Ok, I assume you own a x86 box (this means an intel processor or compatible) running windoze9x,
or perhaps a mac (motorola) box running macOS.

You can't hack with that. In order to hack, you'll need one of those UNIX derived operating
systems.
This is for two main reasons:

-the internet is full of UNIX boxes (windoze NT boxes are really few) running webservers and
 so on. to hack one of them, you need a minimun knowledge of a UNIX system, and what's better
 than running it at home?

-all the good hacking tools and exploit codes are for UNIX. You won't be able to use them unless
 you're running some kind of it.

Let's see where to find the unix you're interested on.

The UNIX systems may be divided in two main groups:

 - commercial UNIXes
 - free opensource UNIXes

A commercial unix's price is not like windoze's price, and it usually can't run on your box,
so forget it.

The free opensource UNIXes can also be divided in:
 - BSD
  These are older and difficult to use. The most secure OS (openBSD) is in this group.
  You don't want them unless you're planning to install a server on them.

 - Linux
  Easy to use, stable, secure, and optimized for your kind of box. that's what we need.

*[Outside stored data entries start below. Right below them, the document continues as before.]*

(** * Memo routes of memos-cloudflare: a shallow embedding and its properties

    The development follows [src/backend/src/routes/memo.ts].  The D1
    (SQLite) database is an explicit state; every route handler is a
    function from the request and the store to a response and the store
    after the request.  Handlers run their statements one after the other,
    so a handler is the composition of the statements' effects.

    Requests are well typed: a body field, when present, has the type the
    handler expects, and ids, [limit] and [offset] are integers.  The
    statements of the store succeed, so no handler reaches its [catch]
    branch and its "Internal server error". *)

From Stdlib Require Import Ascii.
From stdpp Require Import base option list strings numbers gmap sorting pretty.

Local Open Scope string_scope.
Local Open Scope list_scope.
Local Open Scope Z_scope.

(** ** The store

    Modelled from the spec: the schema of the database, which is not part
    of the sources at hand.  The columns are those that the statements of
    [memo.ts] name.  [id] is the integer primary key of [user], [memo],
    [resource] and [tag] (a creation reads the id of the new memo from
    [last_row_id]), so these tables are finite maps from the id to the
    other columns.  The link tables [memo_resource] and [memo_tag] have no
    key of their own: they are lists of rows in insertion order, in which
    a link may occur more than once (duplicate association rows are
    acceptable to the spec). *)

Module User.
Record row := Row { uid : string; username : string }.
End User.

Module Memo.
Record row := Row {
  uid : string;
  creator_id : Z;
  content : string;
  visibility : string;
  row_status : string;
  created_ts : Z;
  updated_ts : Z
}.
End Memo.

Module Resource.
Record row := Row {
  uid : string;
  filename : string;
  type : string;
  size : Z;
  external_link : string;
  created_ts : Z
}.
End Resource.

Record DB := MkDB {
  user : gmap Z User.row;
  memo : gmap Z Memo.row;
  resource : gmap Z Resource.row;
  memo_resource : list (Z * Z);      (* (memo_id, resource_id) *)
  tag : gmap Z string;               (* id -> name *)
  memo_tag : list (Z * Z)            (* (memo_id, tag_id) *)
}.

Definition set_memo (f : gmap Z Memo.row → gmap Z Memo.row) (db : DB) : DB :=
  MkDB (user db) (f (memo db)) (resource db) (memo_resource db)
       (tag db) (memo_tag db).

Definition set_memo_resource (f : list (Z * Z) → list (Z * Z)) (db : DB) : DB :=
  MkDB (user db) (memo db) (resource db) (f (memo_resource db))
       (tag db) (memo_tag db).

Definition set_tags (t : gmap Z string * list (Z * Z)) (db : DB) : DB :=
  MkDB (user db) (memo db) (resource db) (memo_resource db) t.1 t.2.

(** [SELECT ... WHERE col = ?] followed by [.first()]: the first row of a
    scan that satisfies the condition.  The order of the scan is the
    store's; it matters only when several rows satisfy the condition. *)
Definition first_where {A} (P : Z * A → Prop) `{!∀ x, Decision (P x)}
    (t : gmap Z A) : option (Z * A) :=
  head (filter P (map_to_list t)).

(** ** Requests, views and responses *)

(** The verified principal of a request, as the authentication middleware
    leaves it in the context ([c.get('user')]); absent for anonymous calls. *)
Record UserPayload := MkUserPayload {
  sub : string;
  username : string;
  role : string
}.

(** One element of the [resources] array of a body; only [name] is read. *)
Record ResourceRef := MkResourceRef { name : option string }.

(** The JSON body of a create or update request.  A field is [None] when it
    is absent from the body ([undefined] after destructuring). *)
Record Body := MkBody {
  content : option string;
  visibility : option string;
  resourceIdList : option (list Z);
  resources : option (list ResourceRef)
}.

(** The query parameters of the list route; [searchParams.get] gives [null]
    for a missing parameter.  [limit] and [offset] are the integers that
    [parseInt] reads. *)
Record ListQuery := MkListQuery {
  q_rowStatus : option string;
  q_creatorId : option string;
  q_tag : option string;
  q_visibility : option string;
  q_limit : option Z;
  q_offset : option Z
}.

Module ResourceView.
Record t := Mk {
  name : string;
  uid : string;
  createTime : string;
  filename : string;
  content : list Z;
  externalLink : string;
  type : string;
  size : Z;
  memo : string
}.
End ResourceView.
(** * Argparse_Python: the task tracker (main.py) and the argparse demo
      (argparse_demo.py), embedded and verified.

    The Python objects the code shares and mutates (Task instances, the list
    held in [self.tasks]) live in an explicit heap; the backing file, the
    console and the clock are part of the state or of the arguments.
    Exceptions are outcomes of a small state-and-exception monad. *)

From Stdlib Require Import ZArith String Ascii List Lia.
From stdpp Require Import base list strings gmap pretty.

Local Set Warnings "-register-all".
Local Open Scope string_scope.
Local Open Scope list_scope.
Local Open Scope Z_scope.

(** ** Python outcomes *)

(** What [SystemExit] carries in [e.code]: nothing, an integer or a message. *)
Inductive exit_code :=
| CodeNone
| CodeInt (n : Z)
| CodeStr (msg : string).

(** The exceptions the two programs meet. [SystemExit] derives from
    [BaseException] only; all the others derive from [Exception]. *)
Inductive exn :=
| OSError
| UnicodeDecodeError
| JSONDecodeError
| KeyError (key : string)
| TypeError
| ValueError
| SystemExit (code : exit_code).

Definition is_Exception (e : exn) : bool :=
  match e with
  | SystemExit _ => false
  | _ => true
  end.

I strongly suggest you to get the SuSE distribution of Linux.
 It's the best one as i think, and i added here some tips for SuSE, so all should be easier.

Visit www.suse.de and look for a local store or order it online.
 (i know i said it the software was free, but not the CDs nor the manual nor the support.
  It is much cheaper than windoze anyway, and you are allowed to copy and distribute it)

If you own an intel box, then order the PC version.

If you own a mac box, then order the PowerPC version.

Whatever you do, DON'T PICK THE COREL DISTRIBUTION, it sucks.

It's possible you have problem with your hardware on the installation. Read the manual, ask
for technical support or buy new hardware, just install it as you can.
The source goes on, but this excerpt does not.